* _Data shown_:
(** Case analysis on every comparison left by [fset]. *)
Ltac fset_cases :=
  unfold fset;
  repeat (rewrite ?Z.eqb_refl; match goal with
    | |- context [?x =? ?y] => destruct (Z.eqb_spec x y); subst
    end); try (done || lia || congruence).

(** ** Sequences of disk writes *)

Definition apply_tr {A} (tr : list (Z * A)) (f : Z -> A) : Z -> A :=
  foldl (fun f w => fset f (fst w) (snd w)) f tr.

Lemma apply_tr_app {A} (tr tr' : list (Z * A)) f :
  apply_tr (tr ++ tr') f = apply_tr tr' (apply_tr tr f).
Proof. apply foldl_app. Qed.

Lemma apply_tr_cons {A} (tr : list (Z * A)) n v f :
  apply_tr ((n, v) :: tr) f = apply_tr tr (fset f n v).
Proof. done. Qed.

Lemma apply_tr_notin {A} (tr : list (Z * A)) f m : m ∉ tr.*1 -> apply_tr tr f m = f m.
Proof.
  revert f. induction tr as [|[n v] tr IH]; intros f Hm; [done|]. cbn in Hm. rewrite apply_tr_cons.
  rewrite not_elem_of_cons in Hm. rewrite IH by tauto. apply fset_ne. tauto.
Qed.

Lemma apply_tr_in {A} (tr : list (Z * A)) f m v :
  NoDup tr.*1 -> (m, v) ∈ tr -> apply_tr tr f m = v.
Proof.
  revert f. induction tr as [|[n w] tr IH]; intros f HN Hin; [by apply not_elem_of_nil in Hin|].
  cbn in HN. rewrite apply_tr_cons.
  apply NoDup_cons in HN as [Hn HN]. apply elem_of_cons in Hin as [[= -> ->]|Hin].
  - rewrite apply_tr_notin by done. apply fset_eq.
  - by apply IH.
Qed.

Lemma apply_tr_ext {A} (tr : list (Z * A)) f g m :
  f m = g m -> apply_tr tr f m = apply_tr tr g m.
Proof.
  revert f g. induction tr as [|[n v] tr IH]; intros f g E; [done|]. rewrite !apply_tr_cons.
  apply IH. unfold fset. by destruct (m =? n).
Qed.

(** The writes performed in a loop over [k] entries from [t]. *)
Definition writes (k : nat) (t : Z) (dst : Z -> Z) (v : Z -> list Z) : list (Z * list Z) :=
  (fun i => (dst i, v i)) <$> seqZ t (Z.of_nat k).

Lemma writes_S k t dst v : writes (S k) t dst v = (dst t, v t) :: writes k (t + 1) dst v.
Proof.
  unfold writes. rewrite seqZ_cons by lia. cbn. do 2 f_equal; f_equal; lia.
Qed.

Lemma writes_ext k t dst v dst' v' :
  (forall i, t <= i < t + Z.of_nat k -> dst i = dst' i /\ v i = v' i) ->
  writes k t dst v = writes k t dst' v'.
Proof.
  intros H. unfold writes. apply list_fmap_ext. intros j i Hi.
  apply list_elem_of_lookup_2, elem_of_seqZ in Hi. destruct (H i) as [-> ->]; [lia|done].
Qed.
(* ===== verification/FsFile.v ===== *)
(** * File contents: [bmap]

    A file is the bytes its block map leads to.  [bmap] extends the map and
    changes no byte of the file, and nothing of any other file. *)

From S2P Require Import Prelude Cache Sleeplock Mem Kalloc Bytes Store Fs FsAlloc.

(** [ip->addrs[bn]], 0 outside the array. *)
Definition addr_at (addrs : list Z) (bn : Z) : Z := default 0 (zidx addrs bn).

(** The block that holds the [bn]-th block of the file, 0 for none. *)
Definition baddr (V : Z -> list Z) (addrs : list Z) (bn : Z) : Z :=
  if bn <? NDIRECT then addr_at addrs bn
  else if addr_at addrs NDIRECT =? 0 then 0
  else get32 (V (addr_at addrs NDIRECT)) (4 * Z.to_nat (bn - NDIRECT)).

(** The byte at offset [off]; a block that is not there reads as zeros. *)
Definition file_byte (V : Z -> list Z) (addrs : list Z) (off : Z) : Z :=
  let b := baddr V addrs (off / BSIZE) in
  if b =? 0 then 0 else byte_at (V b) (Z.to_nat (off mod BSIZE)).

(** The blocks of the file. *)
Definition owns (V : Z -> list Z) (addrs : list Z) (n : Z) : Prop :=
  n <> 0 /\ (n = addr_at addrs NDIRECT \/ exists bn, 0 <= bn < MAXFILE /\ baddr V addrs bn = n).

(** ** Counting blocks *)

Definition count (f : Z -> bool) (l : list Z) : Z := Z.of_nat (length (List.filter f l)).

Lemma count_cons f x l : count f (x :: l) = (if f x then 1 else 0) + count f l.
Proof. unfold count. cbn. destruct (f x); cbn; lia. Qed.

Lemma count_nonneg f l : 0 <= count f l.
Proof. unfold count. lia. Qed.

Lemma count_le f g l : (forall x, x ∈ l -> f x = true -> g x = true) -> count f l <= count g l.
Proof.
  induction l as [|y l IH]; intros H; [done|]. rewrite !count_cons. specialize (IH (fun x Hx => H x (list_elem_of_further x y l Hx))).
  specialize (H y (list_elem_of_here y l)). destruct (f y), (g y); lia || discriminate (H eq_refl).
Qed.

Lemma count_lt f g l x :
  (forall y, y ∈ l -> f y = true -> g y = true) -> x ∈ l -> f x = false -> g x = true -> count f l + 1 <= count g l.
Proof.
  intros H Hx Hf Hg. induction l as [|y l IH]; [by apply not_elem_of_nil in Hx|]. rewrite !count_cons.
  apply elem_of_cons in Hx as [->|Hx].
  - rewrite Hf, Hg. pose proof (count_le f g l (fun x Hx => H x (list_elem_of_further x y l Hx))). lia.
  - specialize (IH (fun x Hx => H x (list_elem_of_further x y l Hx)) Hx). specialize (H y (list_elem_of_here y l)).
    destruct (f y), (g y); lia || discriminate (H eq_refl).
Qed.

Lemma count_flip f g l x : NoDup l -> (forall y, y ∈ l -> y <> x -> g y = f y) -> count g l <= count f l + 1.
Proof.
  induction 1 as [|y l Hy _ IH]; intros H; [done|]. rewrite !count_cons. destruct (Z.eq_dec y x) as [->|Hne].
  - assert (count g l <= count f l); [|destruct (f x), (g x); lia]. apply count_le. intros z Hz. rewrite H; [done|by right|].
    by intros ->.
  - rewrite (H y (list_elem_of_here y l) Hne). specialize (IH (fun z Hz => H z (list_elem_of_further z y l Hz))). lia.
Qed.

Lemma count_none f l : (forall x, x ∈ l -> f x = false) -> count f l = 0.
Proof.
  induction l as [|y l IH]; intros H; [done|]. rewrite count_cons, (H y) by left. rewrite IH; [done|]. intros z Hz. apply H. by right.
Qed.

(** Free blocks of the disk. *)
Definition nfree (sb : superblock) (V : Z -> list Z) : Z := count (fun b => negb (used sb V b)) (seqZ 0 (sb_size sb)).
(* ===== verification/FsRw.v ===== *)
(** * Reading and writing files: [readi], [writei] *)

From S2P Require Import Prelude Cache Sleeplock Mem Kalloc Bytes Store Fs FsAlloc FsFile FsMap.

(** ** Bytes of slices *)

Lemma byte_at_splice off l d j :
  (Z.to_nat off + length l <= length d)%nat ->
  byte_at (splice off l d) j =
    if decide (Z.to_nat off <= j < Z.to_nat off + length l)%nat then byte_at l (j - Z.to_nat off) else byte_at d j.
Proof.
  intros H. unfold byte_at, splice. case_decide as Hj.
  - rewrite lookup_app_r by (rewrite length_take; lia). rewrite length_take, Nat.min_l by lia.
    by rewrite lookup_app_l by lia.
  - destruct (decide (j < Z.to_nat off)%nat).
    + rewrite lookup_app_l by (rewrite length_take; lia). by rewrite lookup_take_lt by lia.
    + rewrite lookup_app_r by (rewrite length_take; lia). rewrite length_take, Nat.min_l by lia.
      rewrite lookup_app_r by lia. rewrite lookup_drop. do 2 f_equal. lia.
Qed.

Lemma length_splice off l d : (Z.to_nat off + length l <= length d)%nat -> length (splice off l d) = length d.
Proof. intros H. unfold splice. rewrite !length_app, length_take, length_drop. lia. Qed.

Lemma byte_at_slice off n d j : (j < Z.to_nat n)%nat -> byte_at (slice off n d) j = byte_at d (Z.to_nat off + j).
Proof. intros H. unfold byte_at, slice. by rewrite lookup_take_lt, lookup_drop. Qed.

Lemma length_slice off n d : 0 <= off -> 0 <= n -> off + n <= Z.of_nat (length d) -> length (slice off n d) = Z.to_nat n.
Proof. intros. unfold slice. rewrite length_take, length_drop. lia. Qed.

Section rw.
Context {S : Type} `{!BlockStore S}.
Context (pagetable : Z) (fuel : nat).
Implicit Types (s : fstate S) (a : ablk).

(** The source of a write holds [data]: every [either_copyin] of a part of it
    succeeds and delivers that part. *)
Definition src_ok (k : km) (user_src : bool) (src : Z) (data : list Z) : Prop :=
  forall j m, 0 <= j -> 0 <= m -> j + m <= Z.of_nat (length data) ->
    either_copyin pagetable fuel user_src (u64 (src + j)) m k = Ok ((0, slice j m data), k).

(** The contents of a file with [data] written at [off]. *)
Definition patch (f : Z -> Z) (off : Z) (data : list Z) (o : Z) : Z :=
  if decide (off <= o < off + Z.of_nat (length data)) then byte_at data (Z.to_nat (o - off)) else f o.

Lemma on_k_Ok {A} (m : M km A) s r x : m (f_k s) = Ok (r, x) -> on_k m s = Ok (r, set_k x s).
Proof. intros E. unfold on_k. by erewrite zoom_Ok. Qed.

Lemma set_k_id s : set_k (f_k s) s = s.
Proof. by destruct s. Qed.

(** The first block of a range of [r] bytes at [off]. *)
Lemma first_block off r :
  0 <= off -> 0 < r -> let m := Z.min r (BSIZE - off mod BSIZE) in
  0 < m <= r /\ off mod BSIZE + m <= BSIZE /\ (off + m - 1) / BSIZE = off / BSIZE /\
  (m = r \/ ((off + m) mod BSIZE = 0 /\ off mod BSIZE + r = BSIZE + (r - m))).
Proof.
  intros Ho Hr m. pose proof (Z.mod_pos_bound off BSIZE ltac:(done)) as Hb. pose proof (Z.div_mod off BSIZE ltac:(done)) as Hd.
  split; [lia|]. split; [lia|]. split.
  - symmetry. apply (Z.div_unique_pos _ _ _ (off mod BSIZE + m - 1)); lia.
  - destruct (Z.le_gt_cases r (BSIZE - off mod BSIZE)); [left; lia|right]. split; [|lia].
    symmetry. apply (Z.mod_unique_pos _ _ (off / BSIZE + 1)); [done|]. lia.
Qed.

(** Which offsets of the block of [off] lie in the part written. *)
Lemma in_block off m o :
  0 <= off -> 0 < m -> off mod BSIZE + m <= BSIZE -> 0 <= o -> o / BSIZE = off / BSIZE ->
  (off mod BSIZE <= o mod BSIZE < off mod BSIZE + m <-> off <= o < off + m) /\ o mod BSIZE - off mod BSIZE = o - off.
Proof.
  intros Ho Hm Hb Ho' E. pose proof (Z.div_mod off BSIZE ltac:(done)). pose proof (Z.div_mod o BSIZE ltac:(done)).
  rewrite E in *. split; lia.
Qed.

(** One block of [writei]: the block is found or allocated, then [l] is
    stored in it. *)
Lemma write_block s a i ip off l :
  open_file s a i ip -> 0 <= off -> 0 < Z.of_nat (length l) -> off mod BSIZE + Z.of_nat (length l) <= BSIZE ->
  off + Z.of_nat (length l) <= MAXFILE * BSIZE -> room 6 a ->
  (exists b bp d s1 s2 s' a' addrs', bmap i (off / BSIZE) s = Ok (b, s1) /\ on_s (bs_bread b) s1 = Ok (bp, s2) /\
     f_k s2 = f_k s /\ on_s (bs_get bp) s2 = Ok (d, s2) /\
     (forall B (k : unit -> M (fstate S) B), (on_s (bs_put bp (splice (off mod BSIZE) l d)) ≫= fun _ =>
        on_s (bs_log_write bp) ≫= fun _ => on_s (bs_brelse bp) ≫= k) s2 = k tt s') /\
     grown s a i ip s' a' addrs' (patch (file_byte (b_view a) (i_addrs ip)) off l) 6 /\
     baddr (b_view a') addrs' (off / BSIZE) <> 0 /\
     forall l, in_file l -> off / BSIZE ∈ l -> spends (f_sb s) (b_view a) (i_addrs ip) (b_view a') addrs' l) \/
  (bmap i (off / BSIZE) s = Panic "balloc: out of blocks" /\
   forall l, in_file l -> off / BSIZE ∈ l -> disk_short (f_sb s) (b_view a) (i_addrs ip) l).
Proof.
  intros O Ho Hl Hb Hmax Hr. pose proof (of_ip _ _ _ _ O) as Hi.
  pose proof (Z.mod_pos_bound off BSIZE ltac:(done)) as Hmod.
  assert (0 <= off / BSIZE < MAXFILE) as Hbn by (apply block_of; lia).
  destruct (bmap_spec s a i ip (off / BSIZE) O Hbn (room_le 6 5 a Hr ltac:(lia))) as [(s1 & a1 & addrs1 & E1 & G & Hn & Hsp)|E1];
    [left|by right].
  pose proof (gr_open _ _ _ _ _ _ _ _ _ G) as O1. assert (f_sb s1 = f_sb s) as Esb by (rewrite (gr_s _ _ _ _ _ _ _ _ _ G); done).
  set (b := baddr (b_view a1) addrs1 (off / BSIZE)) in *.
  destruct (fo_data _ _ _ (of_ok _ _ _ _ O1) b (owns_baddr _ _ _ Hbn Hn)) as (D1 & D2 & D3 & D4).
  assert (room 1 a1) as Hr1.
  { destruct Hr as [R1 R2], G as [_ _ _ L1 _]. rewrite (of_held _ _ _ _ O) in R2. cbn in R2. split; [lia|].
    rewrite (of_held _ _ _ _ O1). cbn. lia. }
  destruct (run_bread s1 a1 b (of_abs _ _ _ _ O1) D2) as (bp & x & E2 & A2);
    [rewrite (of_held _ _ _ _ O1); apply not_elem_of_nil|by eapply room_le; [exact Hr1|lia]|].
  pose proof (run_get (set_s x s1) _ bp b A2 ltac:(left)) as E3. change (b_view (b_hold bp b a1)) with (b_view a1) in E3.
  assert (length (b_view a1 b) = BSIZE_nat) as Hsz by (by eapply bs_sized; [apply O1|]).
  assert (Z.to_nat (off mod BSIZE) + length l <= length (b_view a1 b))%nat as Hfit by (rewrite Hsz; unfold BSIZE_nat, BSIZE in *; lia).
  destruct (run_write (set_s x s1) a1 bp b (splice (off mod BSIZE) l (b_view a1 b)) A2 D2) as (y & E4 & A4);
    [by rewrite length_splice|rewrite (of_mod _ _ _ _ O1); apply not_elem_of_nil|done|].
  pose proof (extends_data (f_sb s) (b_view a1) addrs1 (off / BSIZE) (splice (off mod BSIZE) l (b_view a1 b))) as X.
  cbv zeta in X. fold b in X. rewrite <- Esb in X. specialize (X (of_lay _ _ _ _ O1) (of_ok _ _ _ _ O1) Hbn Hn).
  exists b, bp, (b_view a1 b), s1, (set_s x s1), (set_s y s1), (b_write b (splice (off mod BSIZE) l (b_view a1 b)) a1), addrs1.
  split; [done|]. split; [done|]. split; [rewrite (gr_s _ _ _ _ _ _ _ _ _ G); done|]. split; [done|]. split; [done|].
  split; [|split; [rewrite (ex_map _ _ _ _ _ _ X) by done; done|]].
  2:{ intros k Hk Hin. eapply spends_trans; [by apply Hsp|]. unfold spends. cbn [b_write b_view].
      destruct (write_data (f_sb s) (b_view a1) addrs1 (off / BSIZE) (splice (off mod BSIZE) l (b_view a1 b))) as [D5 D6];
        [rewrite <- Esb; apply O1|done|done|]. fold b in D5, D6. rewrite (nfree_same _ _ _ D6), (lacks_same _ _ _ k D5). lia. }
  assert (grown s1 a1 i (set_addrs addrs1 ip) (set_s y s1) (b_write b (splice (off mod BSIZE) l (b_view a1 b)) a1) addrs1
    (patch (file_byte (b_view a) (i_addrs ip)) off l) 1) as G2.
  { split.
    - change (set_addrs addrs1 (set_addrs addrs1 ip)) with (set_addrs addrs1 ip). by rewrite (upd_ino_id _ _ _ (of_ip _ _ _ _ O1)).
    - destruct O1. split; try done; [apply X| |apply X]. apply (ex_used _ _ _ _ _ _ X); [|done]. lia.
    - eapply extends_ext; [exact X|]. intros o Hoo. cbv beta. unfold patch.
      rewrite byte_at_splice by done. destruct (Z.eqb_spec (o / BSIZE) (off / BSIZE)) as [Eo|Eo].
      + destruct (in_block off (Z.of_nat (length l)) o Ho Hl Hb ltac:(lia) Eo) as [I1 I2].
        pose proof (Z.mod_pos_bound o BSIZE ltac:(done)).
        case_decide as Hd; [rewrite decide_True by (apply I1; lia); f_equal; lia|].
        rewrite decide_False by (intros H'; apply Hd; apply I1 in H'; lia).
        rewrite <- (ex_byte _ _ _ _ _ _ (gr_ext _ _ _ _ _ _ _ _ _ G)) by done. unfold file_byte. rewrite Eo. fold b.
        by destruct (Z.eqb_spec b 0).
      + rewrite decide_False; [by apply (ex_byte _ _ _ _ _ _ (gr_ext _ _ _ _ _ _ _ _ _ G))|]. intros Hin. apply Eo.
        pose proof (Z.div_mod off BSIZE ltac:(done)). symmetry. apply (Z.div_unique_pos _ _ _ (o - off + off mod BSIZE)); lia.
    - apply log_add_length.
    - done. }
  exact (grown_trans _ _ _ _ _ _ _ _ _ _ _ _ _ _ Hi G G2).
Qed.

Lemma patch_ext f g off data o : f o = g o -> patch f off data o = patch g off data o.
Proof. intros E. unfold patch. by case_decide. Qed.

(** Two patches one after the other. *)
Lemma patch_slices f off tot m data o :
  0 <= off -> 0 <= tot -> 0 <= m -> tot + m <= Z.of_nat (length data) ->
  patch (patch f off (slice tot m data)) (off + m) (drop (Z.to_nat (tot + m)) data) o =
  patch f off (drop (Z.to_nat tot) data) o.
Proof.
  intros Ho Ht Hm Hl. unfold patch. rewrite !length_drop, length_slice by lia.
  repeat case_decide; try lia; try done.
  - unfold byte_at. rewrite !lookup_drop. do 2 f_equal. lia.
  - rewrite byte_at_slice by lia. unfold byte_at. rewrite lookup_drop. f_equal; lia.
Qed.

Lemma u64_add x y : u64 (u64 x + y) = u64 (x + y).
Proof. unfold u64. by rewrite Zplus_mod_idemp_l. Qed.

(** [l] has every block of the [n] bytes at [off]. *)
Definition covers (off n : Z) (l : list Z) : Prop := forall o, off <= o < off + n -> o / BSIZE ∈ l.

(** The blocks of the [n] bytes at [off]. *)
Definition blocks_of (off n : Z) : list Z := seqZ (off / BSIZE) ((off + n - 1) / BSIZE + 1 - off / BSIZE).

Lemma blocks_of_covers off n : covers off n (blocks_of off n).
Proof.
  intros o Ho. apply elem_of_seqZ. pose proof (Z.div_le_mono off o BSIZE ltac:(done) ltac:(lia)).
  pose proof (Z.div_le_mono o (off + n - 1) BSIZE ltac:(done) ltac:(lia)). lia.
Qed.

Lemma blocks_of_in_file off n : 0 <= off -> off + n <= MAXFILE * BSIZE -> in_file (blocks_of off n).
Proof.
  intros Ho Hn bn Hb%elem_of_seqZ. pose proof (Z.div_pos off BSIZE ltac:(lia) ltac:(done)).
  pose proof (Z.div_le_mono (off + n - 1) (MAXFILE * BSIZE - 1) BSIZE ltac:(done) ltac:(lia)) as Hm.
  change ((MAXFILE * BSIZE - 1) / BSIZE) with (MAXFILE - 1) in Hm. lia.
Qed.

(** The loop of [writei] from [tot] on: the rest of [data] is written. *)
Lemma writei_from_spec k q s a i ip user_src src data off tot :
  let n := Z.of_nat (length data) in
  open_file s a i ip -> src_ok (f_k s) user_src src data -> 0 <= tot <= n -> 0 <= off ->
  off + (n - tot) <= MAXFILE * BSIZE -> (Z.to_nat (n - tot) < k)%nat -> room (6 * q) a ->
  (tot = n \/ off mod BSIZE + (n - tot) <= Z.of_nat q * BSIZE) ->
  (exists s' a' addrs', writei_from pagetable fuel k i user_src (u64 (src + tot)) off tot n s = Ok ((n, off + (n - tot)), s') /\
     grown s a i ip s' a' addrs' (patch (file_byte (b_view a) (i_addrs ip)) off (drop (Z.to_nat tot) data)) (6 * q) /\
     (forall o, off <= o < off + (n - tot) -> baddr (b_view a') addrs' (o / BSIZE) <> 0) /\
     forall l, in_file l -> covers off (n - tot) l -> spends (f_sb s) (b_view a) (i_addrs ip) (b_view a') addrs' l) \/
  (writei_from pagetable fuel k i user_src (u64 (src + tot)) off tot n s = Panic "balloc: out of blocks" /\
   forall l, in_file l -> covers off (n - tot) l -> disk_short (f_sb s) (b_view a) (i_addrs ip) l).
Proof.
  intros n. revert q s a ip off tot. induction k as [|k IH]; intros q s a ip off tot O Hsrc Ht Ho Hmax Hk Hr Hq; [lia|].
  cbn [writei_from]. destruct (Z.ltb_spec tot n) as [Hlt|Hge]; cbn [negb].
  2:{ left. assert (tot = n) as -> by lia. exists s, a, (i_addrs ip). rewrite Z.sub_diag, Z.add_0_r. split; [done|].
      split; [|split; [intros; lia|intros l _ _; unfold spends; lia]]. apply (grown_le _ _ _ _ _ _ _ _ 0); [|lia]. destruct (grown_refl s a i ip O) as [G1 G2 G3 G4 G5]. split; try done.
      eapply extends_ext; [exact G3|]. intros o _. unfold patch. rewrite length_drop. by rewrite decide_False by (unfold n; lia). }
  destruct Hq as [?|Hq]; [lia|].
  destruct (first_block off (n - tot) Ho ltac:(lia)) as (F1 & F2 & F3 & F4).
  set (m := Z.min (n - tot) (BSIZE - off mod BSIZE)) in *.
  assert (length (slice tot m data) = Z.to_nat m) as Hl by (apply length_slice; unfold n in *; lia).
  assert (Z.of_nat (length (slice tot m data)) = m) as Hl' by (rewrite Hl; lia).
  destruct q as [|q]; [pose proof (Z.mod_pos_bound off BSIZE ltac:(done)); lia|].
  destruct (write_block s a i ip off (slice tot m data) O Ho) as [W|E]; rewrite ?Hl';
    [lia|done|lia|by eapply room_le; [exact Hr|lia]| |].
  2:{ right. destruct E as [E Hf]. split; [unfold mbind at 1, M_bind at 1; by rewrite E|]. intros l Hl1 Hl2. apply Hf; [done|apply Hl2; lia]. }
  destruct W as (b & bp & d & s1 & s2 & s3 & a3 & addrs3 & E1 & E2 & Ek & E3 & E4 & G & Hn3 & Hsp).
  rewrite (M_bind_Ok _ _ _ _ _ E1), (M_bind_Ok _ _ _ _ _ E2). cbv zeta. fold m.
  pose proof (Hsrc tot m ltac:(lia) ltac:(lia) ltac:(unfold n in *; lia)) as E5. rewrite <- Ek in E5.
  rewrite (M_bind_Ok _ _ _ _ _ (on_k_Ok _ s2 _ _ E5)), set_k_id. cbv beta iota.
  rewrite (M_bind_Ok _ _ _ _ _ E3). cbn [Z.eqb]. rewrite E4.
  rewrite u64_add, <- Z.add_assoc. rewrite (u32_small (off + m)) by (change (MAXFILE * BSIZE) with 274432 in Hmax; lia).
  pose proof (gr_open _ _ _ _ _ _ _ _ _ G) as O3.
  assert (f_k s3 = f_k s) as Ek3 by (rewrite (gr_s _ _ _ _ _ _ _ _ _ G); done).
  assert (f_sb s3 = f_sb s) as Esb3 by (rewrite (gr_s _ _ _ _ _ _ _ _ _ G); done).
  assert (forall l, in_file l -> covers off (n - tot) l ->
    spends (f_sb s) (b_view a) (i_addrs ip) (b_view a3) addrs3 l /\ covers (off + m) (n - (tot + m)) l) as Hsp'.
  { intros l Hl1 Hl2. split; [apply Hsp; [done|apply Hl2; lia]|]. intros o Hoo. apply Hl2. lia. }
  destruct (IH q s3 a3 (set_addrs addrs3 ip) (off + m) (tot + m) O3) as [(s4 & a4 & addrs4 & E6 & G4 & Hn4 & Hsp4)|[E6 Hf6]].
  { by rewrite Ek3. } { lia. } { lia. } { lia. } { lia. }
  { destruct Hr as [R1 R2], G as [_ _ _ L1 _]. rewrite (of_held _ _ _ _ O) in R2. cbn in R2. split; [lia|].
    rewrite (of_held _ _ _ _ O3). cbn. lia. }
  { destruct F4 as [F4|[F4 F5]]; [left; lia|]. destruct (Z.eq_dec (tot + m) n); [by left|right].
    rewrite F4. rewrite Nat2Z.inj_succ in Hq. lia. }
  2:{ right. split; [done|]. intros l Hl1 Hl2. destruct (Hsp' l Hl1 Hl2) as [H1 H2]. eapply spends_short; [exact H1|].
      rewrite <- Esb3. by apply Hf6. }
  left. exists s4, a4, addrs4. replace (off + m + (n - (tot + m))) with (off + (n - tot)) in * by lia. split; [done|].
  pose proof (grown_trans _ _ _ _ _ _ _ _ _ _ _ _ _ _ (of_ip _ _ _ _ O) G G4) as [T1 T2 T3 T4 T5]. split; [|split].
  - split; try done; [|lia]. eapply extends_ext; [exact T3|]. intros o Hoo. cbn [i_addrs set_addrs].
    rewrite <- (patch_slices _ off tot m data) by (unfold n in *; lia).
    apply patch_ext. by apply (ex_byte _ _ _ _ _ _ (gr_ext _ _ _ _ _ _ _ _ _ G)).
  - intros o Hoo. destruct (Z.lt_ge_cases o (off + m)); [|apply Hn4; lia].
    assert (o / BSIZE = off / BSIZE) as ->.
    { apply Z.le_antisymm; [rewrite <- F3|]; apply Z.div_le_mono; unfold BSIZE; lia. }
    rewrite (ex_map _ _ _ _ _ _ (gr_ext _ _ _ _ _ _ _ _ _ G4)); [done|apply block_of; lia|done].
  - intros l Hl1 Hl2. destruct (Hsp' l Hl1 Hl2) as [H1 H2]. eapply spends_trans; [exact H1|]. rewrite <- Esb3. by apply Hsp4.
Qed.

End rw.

* _Assignment_: Please write out, exactly as they appear above, only the lines in the stretch from the line with "assert (f_k s3" through the line with "n); [by left|right].".

* _Expected answer_:
  assert (f_k s3 = f_k s) as Ek3 by (rewrite (gr_s _ _ _ _ _ _ _ _ _ G); done).
  assert (f_sb s3 = f_sb s) as Esb3 by (rewrite (gr_s _ _ _ _ _ _ _ _ _ G); done).
  assert (forall l, in_file l -> covers off (n - tot) l ->
    spends (f_sb s) (b_view a) (i_addrs ip) (b_view a3) addrs3 l /\ covers (off + m) (n - (tot + m)) l) as Hsp'.
  { intros l Hl1 Hl2. split; [apply Hsp; [done|apply Hl2; lia]|]. intros o Hoo. apply Hl2. lia. }
  destruct (IH q s3 a3 (set_addrs addrs3 ip) (off + m) (tot + m) O3) as [(s4 & a4 & addrs4 & E6 & G4 & Hn4 & Hsp4)|[E6 Hf6]].
  { by rewrite Ek3. } { lia. } { lia. } { lia. } { lia. }
  { destruct Hr as [R1 R2], G as [_ _ _ L1 _]. rewrite (of_held _ _ _ _ O) in R2. cbn in R2. split; [lia|].
    rewrite (of_held _ _ _ _ O3). cbn. lia. }
  { destruct F4 as [F4|[F4 F5]]; [left; lia|]. destruct (Z.eq_dec (tot + m) n); [by left|right].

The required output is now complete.